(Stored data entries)

────────────────

(** The loops over 16 and over 4 bytes; a round consumes bytes, so the length
    of the data is fuel enough. *)
Fixpoint loop16 (fuel : nat) (l : Z) (p : bytes) : res (Z * bytes) :=
  match fuel with
  | O => Ret (l, p)
  | S fuel =>
      if decide (16 <= length p)%nat then
        '(l, p) ← STEP4 l p; '(l, p) ← STEP4 l p; '(l, p) ← STEP4 l p; '(l, p) ← STEP4 l p;
        loop16 fuel l p
      else Ret (l, p)
  end.

Fixpoint loop4 (fuel : nat) (l : Z) (p : bytes) : res (Z * bytes) :=
  match fuel with
  | O => Ret (l, p)
  | S fuel =>
      if decide (4 <= length p)%nat then '(l, p) ← STEP4 l p; loop4 fuel l p
      else Ret (l, p)
  end.

(** [Extend(crc, buf, size)]; [pval] is the address of [buf], which decides how
    many bytes are processed singly first. *)
Definition Extend (pval crc : Z) (buf : bytes) : res Z :=
  let l := Z.lxor crc 0xffffffff in
  let x := Z.to_nat (Z.shiftl (Z.shiftr (pval + 3) 2) 2 - pval) in
  let '(l, p) := if decide (x <= length buf)%nat then (steps1 l (take x buf), drop x buf) else (l, buf) in
  '(l, p) ← loop16 (length buf) l p;
  '(l, p) ← loop4 (length buf) l p;
  Ret (Z.lxor (steps1 l p) 0xffffffff).

Definition Value (pval : Z) (data : bytes) : res Z := Extend pval 0 data.

Definition kMaskDelta : Z := 0xa282ead8.

Definition Mask (crc : Z) : Z :=
  u32 (Z.lor (Z.shiftr crc 15) (u32 (Z.shiftl crc 17)) + kMaskDelta).

Definition Unmask (masked_crc : Z) : Z :=
  let rot := u32 (masked_crc - kMaskDelta) in
  Z.lor (Z.shiftr rot 17) (u32 (Z.shiftl rot 15)).

(** ** The reference: one bit at a time

    The reflected polynomial of CRC-32C. *)
Definition bit_step (l : Z) : Z :=
  if Z.odd l then Z.lxor (Z.shiftr l 1) 0x82f63b78 else Z.shiftr l 1.

(** A byte of zeros shifted through. *)
Definition shift8 (l : Z) : Z :=
  bit_step (bit_step (bit_step (bit_step (bit_step (bit_step (bit_step (bit_step l))))))).

Definition crc_byte (l : Z) (b : byte) : Z := shift8 (Z.lxor l (bz b)).
Definition crc_bytes (l : Z) (p : bytes) : Z := foldl crc_byte l p.

(** The CRC of the concatenation of a string with CRC [crc] and [p]. *)
Definition crc32c (crc : Z) (p : bytes) : Z :=
  Z.lxor (crc_bytes (Z.lxor crc 0xffffffff) p) 0xffffffff.

(** ** The step is linear *)

Lemma bit_step_lxor a b : bit_step (Z.lxor a b) = Z.lxor (bit_step a) (bit_step b).
Proof.
  unfold bit_step. rewrite Z.shiftr_lxor, <- !Z.bit0_odd, Z.lxor_spec.
  destruct (Z.testbit a 0), (Z.testbit b 0); cbn [xorb]; apply Z.bits_inj'; intros i _;
    rewrite ?Z.lxor_spec; repeat destruct (Z.testbit _ i); done.
Qed.

Lemma shift8_lxor a b : shift8 (Z.lxor a b) = Z.lxor (shift8 a) (shift8 b).
Proof. unfold shift8. by rewrite !bit_step_lxor. Qed.

Lemma bit_step_shiftl a n : 0 < n -> bit_step (Z.shiftl a n) = Z.shiftl a (n - 1).
Proof.
  intros Hn. unfold bit_step. rewrite <- Z.bit0_odd, Z.shiftl_spec_low by lia.
  rewrite Z.shiftr_shiftl_l by lia. done.
Qed.

Lemma shift8_shiftl a n : 8 <= n -> shift8 (Z.shiftl a n) = Z.shiftl a (n - 8).
Proof. intros Hn. unfold shift8. rewrite !bit_step_shiftl by lia. f_equal. lia. Qed.

(** A number is its low byte and the rest. *)
Lemma split8 x : x = Z.lxor (Z.land x 0xff) (Z.shiftl (Z.shiftr x 8) 8).
Proof.
  apply Z.bits_inj'. intros i Hi. rewrite Z.lxor_spec, Z.land_spec. change 0xff with (Z.ones 8).
  destruct (decide (i < 8)).
  - rewrite Z.ones_spec_low, Z.shiftl_spec_low by lia. by rewrite andb_true_r, xorb_false_r.
  - rewrite Z.ones_spec_high, Z.shiftl_spec, Z.shiftr_spec by lia.
    rewrite andb_false_r, xorb_false_l. f_equal. lia.
Qed.

(** ** The tables are the shifted bytes *)

Lemma table_entries c : 0 <= c < 256 ->
  entry table0_ c = shift8 c
  /\ entry table1_ c = shift8 (shift8 c)
  /\ entry table2_ c = shift8 (shift8 (shift8 c))
  /\ entry table3_ c = shift8 (shift8 (shift8 (shift8 c))).
Proof.
  intros Hc.
  assert (forallb (fun n => let c := Z.of_nat n in
    (entry table0_ c =? shift8 c) && (entry table1_ c =? shift8 (shift8 c))
    && (entry table2_ c =? shift8 (shift8 (shift8 c)))
    && (entry table3_ c =? shift8 (shift8 (shift8 (shift8 c))))) (seq 0 256) = true) as H
    by (vm_compute; reflexivity).
  rewrite forallb_forall in H. specialize (H (Z.to_nat c) ltac:(apply in_seq; lia)).
  cbn zeta in H. rewrite Z2Nat.id in H by lia. rewrite !andb_true_iff, !Z.eqb_eq in H. tauto.
Qed.

Lemma land_ff_range x : 0 <= Z.land x 0xff < 256.
Proof. rewrite land_255. by apply Z.mod_pos_bound. Qed.

Lemma STEP1_crc_byte l b : STEP1 l b = crc_byte l b.
Proof.
  unfold STEP1, crc_byte.
  assert (0 <= Z.lxor (Z.land l 0xff) (bz b) < 256) as Hc
    by (apply (lxor_range _ _ 8); [lia|apply land_ff_range|apply bz_range]).
  destruct (table_entries _ Hc) as [-> _].
  rewrite (split8 l) at 3. rewrite Z.lxor_assoc, (Z.lxor_comm (Z.shiftl _ 8)), <- Z.lxor_assoc.
  rewrite (shift8_lxor (Z.lxor _ _)), (shift8_shiftl _ 8) by lia. by rewrite Z.shiftl_0_r.
Qed.

Lemma bit_step_range l : 0 <= l < 2^32 -> 0 <= bit_step l < 2^32.
Proof.
  intros Hl. assert (0 <= Z.shiftr l 1 < 2^32).
  { destruct (shiftr_range l 1 31 ltac:(lia) ltac:(lia) Hl). lia. }
  unfold bit_step. destruct (Z.odd l); [|done]. apply lxor_range; [lia|done|lia].
Qed.

Lemma crc_byte_range l b : 0 <= l < 2^32 -> 0 <= crc_byte l b < 2^32.
Proof.
  intros Hl. unfold crc_byte, shift8. do 8 apply bit_step_range.
  apply lxor_range; [lia|done|]. pose proof (bz_range b). lia.
Qed.

#[local] Opaque shift8.

(** Four bytes shifted through, byte by byte. *)
Definition shift32 (c : Z) : Z := shift8 (shift8 (shift8 (shift8 c))).

Lemma shift32_bytes c :
  shift32 c = Z.lxor (shift32 (Z.land c 0xff))
    (Z.lxor (shift8 (shift8 (shift8 (Z.land (Z.shiftr c 8) 0xff))))
      (Z.lxor (shift8 (shift8 (Z.land (Z.shiftr c 16) 0xff))) (shift8 (Z.shiftr c 24)))).
Proof.
  assert (forall x, shift8 x = Z.lxor (shift8 (Z.land x 0xff)) (Z.shiftr x 8)) as H.
  { intros x. rewrite (split8 x) at 1. by rewrite shift8_lxor, shift8_shiftl, Z.shiftl_0_r by lia. }
  unfold shift32. rewrite (H c), !shift8_lxor, (H (Z.shiftr c 8)), !shift8_lxor.
  rewrite (Z.shiftr_shiftr c 8 8), (H (Z.shiftr c (8 + 8))), !shift8_lxor by lia.
  by rewrite (Z.shiftr_shiftr c (8 + 8) 8) by lia.
Qed.

Lemma shift32_lxor a b : shift32 (Z.lxor a b) = Z.lxor (shift32 a) (shift32 b).
Proof. unfold shift32. by rewrite !shift8_lxor. Qed.

Lemma crc_bytes4 l a b c d :
  crc_bytes l [a; b; c; d] = Z.lxor (shift32 l) (Z.lxor (shift32 (bz a))
    (Z.lxor (shift8 (shift8 (shift8 (bz b)))) (Z.lxor (shift8 (shift8 (bz c))) (shift8 (bz d))))).
Proof.
  unfold crc_bytes, shift32. cbn [foldl]. unfold crc_byte. by rewrite !shift8_lxor, !Z.lxor_assoc.
Qed.

Lemma load_bytes a b c d w : LE_LOAD32 [a; b; c; d] = Ret w ->
  Z.land w 0xff = bz a /\ Z.land (Z.shiftr w 8) 0xff = bz b
  /\ Z.land (Z.shiftr w 16) 0xff = bz c /\ Z.shiftr w 24 = bz d.
Proof.
  cbn. rewrite lor4 by apply bz_range. intros [= <-]. rewrite !land_255, !Z.shiftr_div_pow2 by lia.
  pose proof (bz_range a). pose proof (bz_range b). pose proof (bz_range c). pose proof (bz_range d).
  Z.to_euclidean_division_equations. lia.
Qed.

Lemma STEP4_crc_bytes l a b c d p : 0 <= l < 2^32 ->
  STEP4 l (a :: b :: c :: d :: p) = Ret (crc_bytes l [a; b; c; d], p).
Proof.
  intros Hl. unfold STEP4. change (LE_LOAD32 (a :: b :: c :: d :: p)) with (LE_LOAD32 [a; b; c; d]).
  destruct (LE_LOAD32 [a; b; c; d]) as [w| | |] eqn:Ew; [|done..].
  assert (0 <= w < 2^32) as Hw by (by apply (DecodeFixed32_range [a; b; c; d])).
  destruct (load_bytes _ _ _ _ _ Ew) as (H0 & H1 & H2 & H3). cbn [mbind res_bind drop].
  set (x := Z.lxor l w). assert (0 <= x < 2^32) as Hx by (by apply lxor_range).
  destruct (table_entries (Z.land x 0xff) (land_ff_range _)) as (_ & _ & _ & ->).
  destruct (table_entries (Z.land (Z.shiftr x 8) 0xff) (land_ff_range _)) as (_ & _ & -> & _).
  destruct (table_entries (Z.land (Z.shiftr x 16) 0xff) (land_ff_range _)) as (_ & -> & _).
  destruct (table_entries (Z.shiftr x 24) (shiftr_range x 24 8 ltac:(lia) ltac:(lia) Hx)) as [-> _].
  do 2 f_equal. transitivity (shift32 x); [by rewrite (shift32_bytes x)|].
  unfold x. by rewrite shift32_lxor, (shift32_bytes w), H0, H1, H2, H3, crc_bytes4.
Qed.

(** ** Extend *)

Lemma crc_bytes_range l p : 0 <= l < 2^32 -> 0 <= crc_bytes l p < 2^32.
Proof. revert l. induction p as [|b p IH]; intros l Hl; [done|]. apply IH. by apply crc_byte_range. Qed.

Lemma steps1_crc l p : steps1 l p = crc_bytes l p.
Proof. revert l. induction p as [|b p IH]; intros l; [done|]. cbn. by rewrite STEP1_crc_byte, IH. Qed.

Lemma STEP4_take l p : 0 <= l < 2^32 -> (4 <= length p)%nat ->
  STEP4 l p = Ret (crc_bytes l (take 4 p), drop 4 p).
Proof.
  intros Hl Hp. destruct p as [|a [|b [|c [|d p]]]]; cbn in Hp; try lia. by apply STEP4_crc_bytes.
Qed.

Lemma crc_bytes_app l p q : crc_bytes l (p ++ q) = crc_bytes (crc_bytes l p) q.
Proof. apply foldl_app. Qed.

(** What a loop did: it went through a prefix of the data. *)
Definition ran (l : Z) (p : bytes) (r : res (Z * bytes)) : Prop :=
  exists q t, p = q ++ t /\ r = Ret (crc_bytes l q, t).

Lemma ran_step l p (k : Z -> bytes -> res (Z * bytes)) :
  0 <= l < 2^32 -> (4 <= length p)%nat ->
  (forall l', 0 <= l' < 2^32 -> ran l' (drop 4 p) (k l' (drop 4 p))) ->
  ran l p ('(l, p) ← STEP4 l p; k l p).
Proof.
  intros Hl Hp Hk. rewrite STEP4_take by done. cbn [mbind res_bind].
  destruct (Hk (crc_bytes l (take 4 p)) (crc_bytes_range _ _ Hl)) as (q & t & E & ->).
  exists (take 4 p ++ q), t. rewrite <- app_assoc, <- E, take_drop. split; [done|].
  by rewrite crc_bytes_app.
Qed.

Lemma ran_stop l p : ran l p (Ret (l, p)).
Proof. by exists [], p. Qed.

Lemma loop16_ran fuel l p : 0 <= l < 2^32 -> ran l p (loop16 fuel l p).
Proof.
  revert l p. induction fuel as [|fuel IH]; intros l p Hl; cbn [loop16]; [apply ran_stop|].
  case_decide; [|apply ran_stop].
  do 4 (apply ran_step; [done|rewrite ?length_drop; lia|clear dependent l; intros l Hl]).
  by apply IH.
Qed.

Lemma loop4_ran fuel l p : 0 <= l < 2^32 -> ran l p (loop4 fuel l p).
Proof.
  revert l p. induction fuel as [|fuel IH]; intros l p Hl; cbn [loop4]; [apply ran_stop|].
  case_decide; [|apply ran_stop].
  apply ran_step; [done|done|]. intros l' Hl'. by apply IH.
Qed.

Lemma Extend_spec pval crc p : 0 <= crc < 2^32 -> Extend pval crc p = Ret (crc32c crc p).
Proof.
  intros Hc. unfold Extend, crc32c. set (l0 := Z.lxor crc 0xffffffff).
  assert (0 <= l0 < 2^32) as Hl0 by (apply lxor_range; [lia|done|lia]).
  set (x := Z.to_nat _).
  assert (exists l1 p1 q, (if decide (x <= length p)%nat then (steps1 l0 (take x p), drop x p) else (l0, p))
    = (l1, p1) /\ p = q ++ p1 /\ l1 = crc_bytes l0 q) as (l1 & p1 & q & -> & Eq & ->).
  { case_decide.
    - exists (steps1 l0 (take x p)), (drop x p), (take x p). rewrite take_drop, steps1_crc. done.
    - by exists l0, p, []. }
  assert (0 <= crc_bytes l0 q < 2^32) as H1 by (by apply crc_bytes_range).
  destruct (loop16_ran (length p) _ p1 H1) as (q1 & p2 & E1 & ->). cbn [mbind res_bind].
  destruct (loop4_ran (length p) _ p2 (crc_bytes_range _ q1 H1)) as (q2 & p3 & E2 & ->). cbn [mbind res_bind].
  rewrite steps1_crc, <- !crc_bytes_app, <- E2, <- E1, <- Eq. done.
Qed.

Lemma crc32c_range crc p : 0 <= crc < 2^32 -> 0 <= crc32c crc p < 2^32.
Proof.
  intros Hc. apply lxor_range; [lia| |lia]. apply crc_bytes_range.
  apply lxor_range; [lia|done|lia].
Qed.

Lemma crc32c_app crc p q : crc32c (crc32c crc p) q = crc32c crc (p ++ q).
Proof.
  unfold crc32c. rewrite crc_bytes_app. do 2 f_equal.
  by rewrite Z.lxor_assoc, Z.lxor_nilpotent, Z.lxor_0_r.
Qed.

(** ** Masking *)

(** A rotation by [k] out of 32 bits, as a sum. *)
Lemma rotate_sum c k : 0 <= c < 2^32 -> 0 <= k <= 32 ->
  Z.lor (Z.shiftr c k) (u32 (Z.shiftl c (32 - k))) = c / 2^k + (c mod 2^k) * 2^(32 - k).
Proof.
  intros Hc Hk. assert (2^32 = 2^k * 2^(32 - k)) as E by (rewrite <- Z.pow_add_r by lia; f_equal; lia).
  assert (0 < 2^k /\ 0 < 2^(32 - k)) as [? ?] by (split; apply Z.pow_pos_nonneg; lia).
  pose proof (Z.div_mod c (2^k) ltac:(lia)) as Ec. pose proof (Z.mod_pos_bound c (2^k) ltac:(lia)) as Hm.
  set (h := c / 2^k) in *. set (l := c mod 2^k) in *.
  assert (u32 (Z.shiftl c (32 - k)) = Z.shiftl l (32 - k)) as ->.
  { unfold u32. rewrite !Z.shiftl_mul_pow2 by lia. rewrite Ec.
    replace ((2^k * h + l) * 2^(32 - k)) with (l * 2^(32 - k) + h * 2^32) by (rewrite E; ring).
    rewrite Z.mod_add by lia. apply Z.mod_small. nia. }
  rewrite Z.shiftr_div_pow2 by lia. fold h. apply lor_shiftl_add; [lia|].
  split; [apply Z.div_pos; lia|]. apply Z.div_lt_upper_bound; nia.
Qed.

Lemma rotate_back c : 0 <= c < 2^32 ->
  let r := Z.lor (Z.shiftr c 15) (u32 (Z.shiftl c 17)) in
  0 <= r < 2^32 /\ Z.lor (Z.shiftr r 17) (u32 (Z.shiftl r 15)) = c.
Proof.
  intros Hc r. assert (r = c / 2^15 + c mod 2^15 * 2^17) as Er by (by apply (rotate_sum c 15)).
  assert (0 <= c / 2^15 < 2^17) by (split; [apply Z.div_pos; lia|apply Z.div_lt_upper_bound; lia]).
  pose proof (Z.mod_pos_bound c (2^15) ltac:(lia)).
  assert (0 <= r < 2^32) as Hr by lia. split; [done|].
  etrans; [by apply (rotate_sum r 17)|]. change (32 - 17) with 15.
  rewrite Er. rewrite Z.div_add, Z.mod_add by lia. rewrite (Z.div_small (c / 2^15)), (Z.mod_small (c / 2^15)) by lia.
  pose proof (Z.div_mod c (2^15)). lia.
Qed.

Lemma Unmask_Mask c : 0 <= c < 2^32 -> 0 <= Mask c < 2^32 /\ Unmask (Mask c) = c.
Proof.
  intros Hc. split; [apply u32_range|]. destruct (rotate_back c Hc) as [Hr E].
  unfold Unmask, Mask. set (r := Z.lor (Z.shiftr c 15) (u32 (Z.shiftl c 17))) in *.
  assert (u32 (u32 (r + kMaskDelta) - kMaskDelta) = r) as ->; [|done].
  unfold u32. rewrite Zminus_mod_idemp_l. replace (r + kMaskDelta - kMaskDelta) with r by lia.
  by apply Z.mod_small.
Qed.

────────────────

## THE PROBLEM
For the lines above, output exactly those from the line containing "Lemma STEP1_crc_byte l" through the line containing "#[local] Opaque shift8.", and skip the others.

## SOLUTION TO THIS EXERCISE
Lemma STEP1_crc_byte l b : STEP1 l b = crc_byte l b.
Proof.
  unfold STEP1, crc_byte.
  assert (0 <= Z.lxor (Z.land l 0xff) (bz b) < 256) as Hc
    by (apply (lxor_range _ _ 8); [lia|apply land_ff_range|apply bz_range]).
  destruct (table_entries _ Hc) as [-> _].
  rewrite (split8 l) at 3. rewrite Z.lxor_assoc, (Z.lxor_comm (Z.shiftl _ 8)), <- Z.lxor_assoc.
  rewrite (shift8_lxor (Z.lxor _ _)), (shift8_shiftl _ 8) by lia. by rewrite Z.shiftl_0_r.
Qed.

Lemma bit_step_range l : 0 <= l < 2^32 -> 0 <= bit_step l < 2^32.
Proof.
  intros Hl. assert (0 <= Z.shiftr l 1 < 2^32).
  { destruct (shiftr_range l 1 31 ltac:(lia) ltac:(lia) Hl). lia. }
  unfold bit_step. destruct (Z.odd l); [|done]. apply lxor_range; [lia|done|lia].
Qed.

Lemma crc_byte_range l b : 0 <= l < 2^32 -> 0 <= crc_byte l b < 2^32.
Proof.
  intros Hl. unfold crc_byte, shift8. do 8 apply bit_step_range.
  apply lxor_range; [lia|done|]. pose proof (bz_range b). lia.
Qed.

#[local] Opaque shift8.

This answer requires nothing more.